I understand the points made so eloquently by the right reverend Prelate the Bishop of London about the fears of some of our friends in Russia. However, I hope that they, and indeed he, and the noble Lords, Lord Campbell of Croy, Lord Eden of Winton, and Lord Shore of Stepney, will take heart from the statement issued in Bonn, as we have been debating this matter this afternoon. The statement includes an immediate and verifiable end to violence and repression in Kosovo; the withdrawal from Kosovo of military, police and paramilitary forces; the deployment in Kosovo of effective international civil and security presences endorsed and adopted by the United Nations capable of guaranteeing the achievement of the common objectives; the establishment of an interim administration for Kosovo, to be decided by the Security Council of the United Nations, to ensure conditions for a peaceful and normal life for all inhabitants in Kosovo; the safe and free return of all refugees and displaced persons and unimpeded access to Kosovo by humanitarian aid organisations; a political process towards the establishment of an interim political framework agreement providing for a substantial self-government for Kosovo, taking full account of the Rambouillet accord and the principle of sovereignty and territorial integrity for the FRY and other countries in the region; and the demilitarisation of the UCK, otherwise known as the KLA. It is a comprehensive approach to the economic development and stabilisation of the crisis region, which is very important in view of what the noble Baroness, Lady Williams, said.

In order to implement these principles, the G8 Foreign Ministers instructed their political directors to prepare elements of a United Nations Security Council resolution.

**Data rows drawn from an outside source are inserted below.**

(* ===== verification/ViewingKeys.v ===== *)
(** * Viewing keys

    [go/common/viewingkey/viewing_key.go] and
    [go/enclave/vkhandler/vk_handler.go]: an account signs the public key its
    answers are to be encrypted with, and the enclave checks the signature
    before it uses the key.  ECDSA recovery and ECIES are parameters. *)

From S2P Require Import Prelude Types Codec Bytes EnclaveDB Storage Executor.
Local Open Scope Z_scope.

(** ** Hexadecimal text *)

Definition hexDigit (n : Z) : string :=
  match String.get (Z.to_nat n) "0123456789abcdef" with
  | Some c => String.String c String.EmptyString
  | None => String.EmptyString
  end.

(** [hex.EncodeToString] *)
Fixpoint hex_EncodeToString (b : bytes) : string :=
  match b with
  | [] => ""
  | x :: b => hexDigit (Z.shiftr (Z.land x 255) 4) +:+ hexDigit (Z.land x 15) +:+ hex_EncodeToString b
  end.

(** The value of a hexadecimal digit, in either case. *)
Definition hexValue (c : Ascii.ascii) : option Z :=
  let n := Z.of_nat (Ascii.nat_of_ascii c) in
  if (48 <=? n) && (n <=? 57) then Some (n - 48)
  else if (97 <=? n) && (n <=? 102) then Some (n - 87)
  else if (65 <=? n) && (n <=? 70) then Some (n - 55)
  else None.

(** [hex.DecodeString]: pairs of digits. *)
Fixpoint hex_DecodeString (s : string) : option bytes :=
  match s with
  | String.EmptyString => Some []
  | String.String _ String.EmptyString => None
  | String.String a (String.String b s) =>
      x ← hexValue a; y ← hexValue b; rest ← hex_DecodeString s; Some (16 * x + y :: rest)
  end.

(** ** Keys and messages *)

(** What the code uses of go-ethereum's crypto packages: [crypto.Sign] and
    [crypto.SigToPub] on [accounts.TextHash] of a message, the latter followed
    by [crypto.PubkeyToAddress]; ECIES under a public key, and with the private
    key of the enclave. *)
Class ViewingCrypto := {
  SignText : bytes → string → option bytes;
  RecoverAddress : string → bytes → option Address;
  AddressOfKey : bytes → Address;
  ecies_Encrypt : bytes → bytes → option bytes;
  ecies_Decrypt : bytes → option bytes
}.

(** A signature has 65 bytes, and its signer is recovered from it. *)
Class ViewingCryptoOk `{ViewingCrypto} : Prop := {
  sign_bytes : ∀ key msg sig, SignText key msg = Some sig →
    length sig = 65%nat ∧ Forall (λ x, 0 <= x < 256) sig;
  sign_recover : ∀ key msg sig, SignText key msg = Some sig → RecoverAddress msg sig = Some (AddressOfKey key)
}.

Definition SignedMsgPrefix : string := "vk".

Definition GenerateSignMessage (vkPubKey : bytes) : string := SignedMsgPrefix +:+ hex_EncodeToString vkPubKey.

(** [strings.ToLower(addr.Hex())] drops the checksum case of the digits. *)
Definition GenerateSignMessageOG `{Keccak} (vkPubKey : bytes) (addr : Address) : string :=
  "Register " +:+ hex_EncodeToString (Hash_Bytes (Keccak256Hash vkPubKey)) +:+ " for 0x" +:+
  hex_EncodeToString (Address_Bytes addr).

(** [viewingkey.ViewingKey], without the private key. *)
Record ViewingKey := mkViewingKey {
  vk_Account : Address;
  vk_PublicKey : bytes;
  vk_Signature : bytes
}.

(** [vkhandler.VKHandler] *)
Record VKHandler := mkVKHandler { publicViewingKey : bytes }.

(** ["0x"] *)
Definition placeholderResult : bytes := [48; 120].

Section keys.
Context `{ViewingCrypto, Keccak, StorageCodecs}.

Definition Sign (userPrivKey vkPubKey : bytes) : result bytes :=
  of_option (ErrMsg "unable to sign messages") (SignText userPrivKey (GenerateSignMessage vkPubKey)).

(** [signature[64] += v] on bytes. *)
Definition add_V (v : Z) (signature : bytes) : bytes := alter (λ x, (x + v) mod 256) 64%nat signature.

(** [append([]byte("0"), signature...)], and [sigStr[2:]] takes it off again. *)
Definition mmSignViewingKey (viewingPubKeyBytes signerKey : bytes) : result bytes :=
  signature ← Sign signerKey viewingPubKeyBytes;
  if bool_decide (length signature <= 64)%nat then Crash "index out of range"
  else
    let sigStr := hex_EncodeToString (48 :: add_V 27 signature) in
    outputSig ← of_option (ErrMsg "failed to decode signature string")
                  (hex_DecodeString (String.substring 2 (String.length sigStr - 2) sigStr));
    Ok (add_V (-27) outputSig).

(** [vk] is the key pair [crypto.GenerateKey] returned. *)
Definition GenerateViewingKeyForWallet (walletKey vk : bytes) : result ViewingKey :=
  let viewingPubKeyBytes := CompressPubkey vk in
  signature ← mmSignViewingKey viewingPubKeyBytes walletKey;
  Ok (mkViewingKey (AddressOfKey walletKey) viewingPubKeyBytes signature).

(** Both message formats must recover an account; one of them must be the
    requested one. *)
Definition New (requestedAddr : Address) (vkPubKeyBytes accountSignature : bytes) : result VKHandler :=
  recovered ← of_option (ErrMsg "viewing key but could not validate its signature")
                (RecoverAddress (GenerateSignMessageOG vkPubKeyBytes requestedAddr) accountSignature);
  recoveredLegacy ← of_option (ErrMsg "viewing key but could not validate its signature")
                      (RecoverAddress (GenerateSignMessage vkPubKeyBytes) accountSignature);
  if bool_decide (requestedAddr ≠ recovered) && bool_decide (requestedAddr ≠ recoveredLegacy)
  then Err (ErrMsg "invalid viewing key signature for requested address")
  else
    viewingKey ← of_option (ErrMsg "could not decompress viewing key bytes") (DecompressPubkey vkPubKeyBytes);
    Ok (mkVKHandler viewingKey).

Definition Encrypt (m : VKHandler) (b : bytes) : result bytes :=
  let b := if bool_decide (length b = 0%nat) then placeholderResult else b in
  of_option (ErrMsg "unable to encrypt with given public VK") (ecies_Encrypt (publicViewingKey m) b).

(** ** What a handler stands for *)

(** The account [addr] signed the viewing key [key]. *)
Definition authorised (addr : Address) (key : bytes) : Prop :=
  ∃ vkBytes sig, DecompressPubkey vkBytes = Some key ∧
    (RecoverAddress (GenerateSignMessageOG vkBytes addr) sig = Some addr ∨
     RecoverAddress (GenerateSignMessage vkBytes) sig = Some addr).

Lemma New_authorised addr vkBytes sig h : New addr vkBytes sig = Ok h → authorised addr (publicViewingKey h).
Proof.
  unfold New, of_option. result_unfold.
  destruct (RecoverAddress (GenerateSignMessageOG vkBytes addr) sig) as [r|] eqn:Hr; [|done].
  destruct (RecoverAddress (GenerateSignMessage vkBytes) sig) as [rl|] eqn:Hl; [|done].
  destruct (bool_decide (addr ≠ r) && bool_decide (addr ≠ rl)) eqn:Hb; [done|].
  destruct (DecompressPubkey vkBytes) as [k|] eqn:Hk; [|done]. intros [= <-]. exists vkBytes, sig. split; [done|].
  apply andb_false_iff in Hb as [Hb|Hb]; apply bool_decide_eq_false in Hb.
  - left. rewrite Hr. f_equal. by destruct (decide (addr = r)).
  - right. rewrite Hl. f_equal. by destruct (decide (addr = rl)).
Qed.
End keys.

(** ** Keys made for a wallet *)

Lemma hex_digit_value n : 0 <= n < 16 →
  ∃ c, hexDigit n = String.String c String.EmptyString ∧ hexValue c = Some n.
Proof.
  intros Hn. assert (n ∈ (Z.of_nat <$> seq 0 16)) as Hin.
  { apply list_elem_of_fmap. exists (Z.to_nat n). split; [lia|]. apply elem_of_seq. lia. }
  repeat (apply elem_of_cons in Hin as [->|Hin]; [by eexists|]). by apply not_elem_of_nil in Hin.
Qed.

Lemma hex_roundtrip b : Forall (λ x, 0 <= x < 256) b → hex_DecodeString (hex_EncodeToString b) = Some b.
Proof.
  induction 1 as [|x b Hx Hb IH]; [done|]. cbn [hex_EncodeToString].
  assert (Z.land x 255 = x) as Hl by (change 255 with (Z.ones 8); rewrite Z.land_ones by lia; apply Z.mod_small; lia).
  assert (Z.land x 15 = x mod 16) as Hm by (by change 15 with (Z.ones 4); rewrite Z.land_ones by lia).
  assert (Z.shiftr x 4 = x / 16) as Hs by (by rewrite Z.shiftr_div_pow2 by lia).
  rewrite Hl, Hm, Hs. destruct (hex_digit_value (x / 16)) as (c1&->&H1).
  { split; [apply Z.div_pos; lia|apply Z.div_lt_upper_bound; lia]. }
  destruct (hex_digit_value (x mod 16)) as (c2&->&H2); [apply Z.mod_pos_bound; lia|].
  simpl. rewrite H1, H2. simpl. change (String.append "" (hex_EncodeToString b)) with (hex_EncodeToString b).
  rewrite IH. simpl. f_equal. f_equal. pose proof (Z.div_mod x 16). lia.
Qed.

Lemma substring_all s : String.substring 0 (String.length s) s = s.
Proof. induction s as [|c s IH]; [done|]. simpl. by rewrite IH. Qed.

(** Cutting the text of the first byte off. *)
Lemma hex_tail b : let s := hex_EncodeToString (48 :: b) in
  String.substring 2 (String.length s - 2) s = hex_EncodeToString b.
Proof.
  intros s. set (t := hex_EncodeToString b). change s with ("3" +:+ ("0" +:+ t)).
  simpl. rewrite Nat.sub_0_r. apply substring_all.
Qed.

Section wallet.
Context `{ViewingCryptoOk, Keccak, StorageCodecsOk}.

Lemma add_V_bytes v sig : Forall (λ x, 0 <= x < 256) sig → Forall (λ x, 0 <= x < 256) (add_V v sig).
Proof.
  intros Hsig. unfold add_V. rewrite Forall_lookup in Hsig |- *. intros i x Hi.
  destruct (decide (i = 64%nat)) as [->|Hne].
  - rewrite list_lookup_alter_eq in Hi. apply fmap_Some in Hi as (y&_&->). apply Z.mod_pos_bound. lia.
  - rewrite list_lookup_alter_ne in Hi by done. by eapply Hsig.
Qed.

Lemma add_V_cancel sig : Forall (λ x, 0 <= x < 256) sig → add_V (-27) (add_V 27 sig) = sig.
Proof.
  intros Hsig. apply list_eq. intros i. unfold add_V. destruct (decide (i = 64%nat)) as [->|Hne].
  - rewrite !list_lookup_alter_eq. destruct (sig !! 64%nat) as [x|] eqn:Hx; [|done]. simpl. f_equal.
    rewrite Forall_lookup in Hsig. specialize (Hsig _ _ Hx).
    rewrite Zplus_mod_idemp_l. replace (x + 27 + -27) with x by lia. apply Z.mod_small. lia.
  - by rewrite !list_lookup_alter_ne.
Qed.

(** The trip of the signature through the text form of the wallet is the
    identity. *)
Lemma mmSignViewingKey_sign key vk sig : Sign key vk = Ok sig → mmSignViewingKey vk key = Ok sig.
Proof.
  intros Hs. unfold mmSignViewingKey. rewrite Hs. result_unfold.
  unfold Sign, of_option in Hs. destruct (SignText key _) as [sg|] eqn:Hsig; [|done]. injection Hs as ->.
  destruct (sign_bytes _ _ _ Hsig) as [Hlen Hb]. rewrite bool_decide_false by lia.
  rewrite (hex_tail (add_V 27 sig)), hex_roundtrip by (by apply add_V_bytes).
  simpl. by rewrite add_V_cancel.
Qed.

(** A viewing key generated for a wallet is accepted by the enclave for the
    address of the wallet, and the handler encrypts under the generated key. *)
Theorem viewing_key_accepted walletKey vk k :
  GenerateViewingKeyForWallet walletKey vk = Ok k →
  is_Some (RecoverAddress (GenerateSignMessageOG (vk_PublicKey k) (vk_Account k)) (vk_Signature k)) →
  vk_Account k = AddressOfKey walletKey ∧
  New (vk_Account k) (vk_PublicKey k) (vk_Signature k) = Ok (mkVKHandler vk).
Proof.
  unfold GenerateViewingKeyForWallet. destruct (Sign walletKey (CompressPubkey vk)) as [sig|e|c] eqn:Hs.
  2,3: unfold mmSignViewingKey; rewrite Hs; by result_unfold.
  rewrite (mmSignViewingKey_sign _ _ _ Hs). result_unfold. intros [= <-] [og Hog]. split; [done|].
  cbn [vk_Account vk_PublicKey vk_Signature] in *. unfold New. rewrite Hog. unfold of_option. result_unfold.
  unfold Sign, of_option in Hs. destruct (SignText walletKey _) as [sg|] eqn:Hsig; simplify_eq/=.
  rewrite (sign_recover _ _ _ Hsig), (bool_decide_false (AddressOfKey walletKey ≠ AddressOfKey walletKey)) by congruence.
  by rewrite andb_false_r, Decompress_Compress.
Qed.
End wallet.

The G8 presidency will inform the Chinese Government about the results of today's meeting. We are asking the political directors to draw up a road map of further concrete steps towards a political solution and Foreign Ministers will reconvene in due time to review the progress.

This is a very good outcome and a significant step forward. We are clear--"we" are clear--that the presence in Kosovo will be a military one with a NATO core. The House and the noble Lord, Lord Burnham, may like to know that Dr. Rugova, speaking to the press in Rome, has said that a military force would be necessary for the return of refugees and that the military force would include NATO and Russian forces.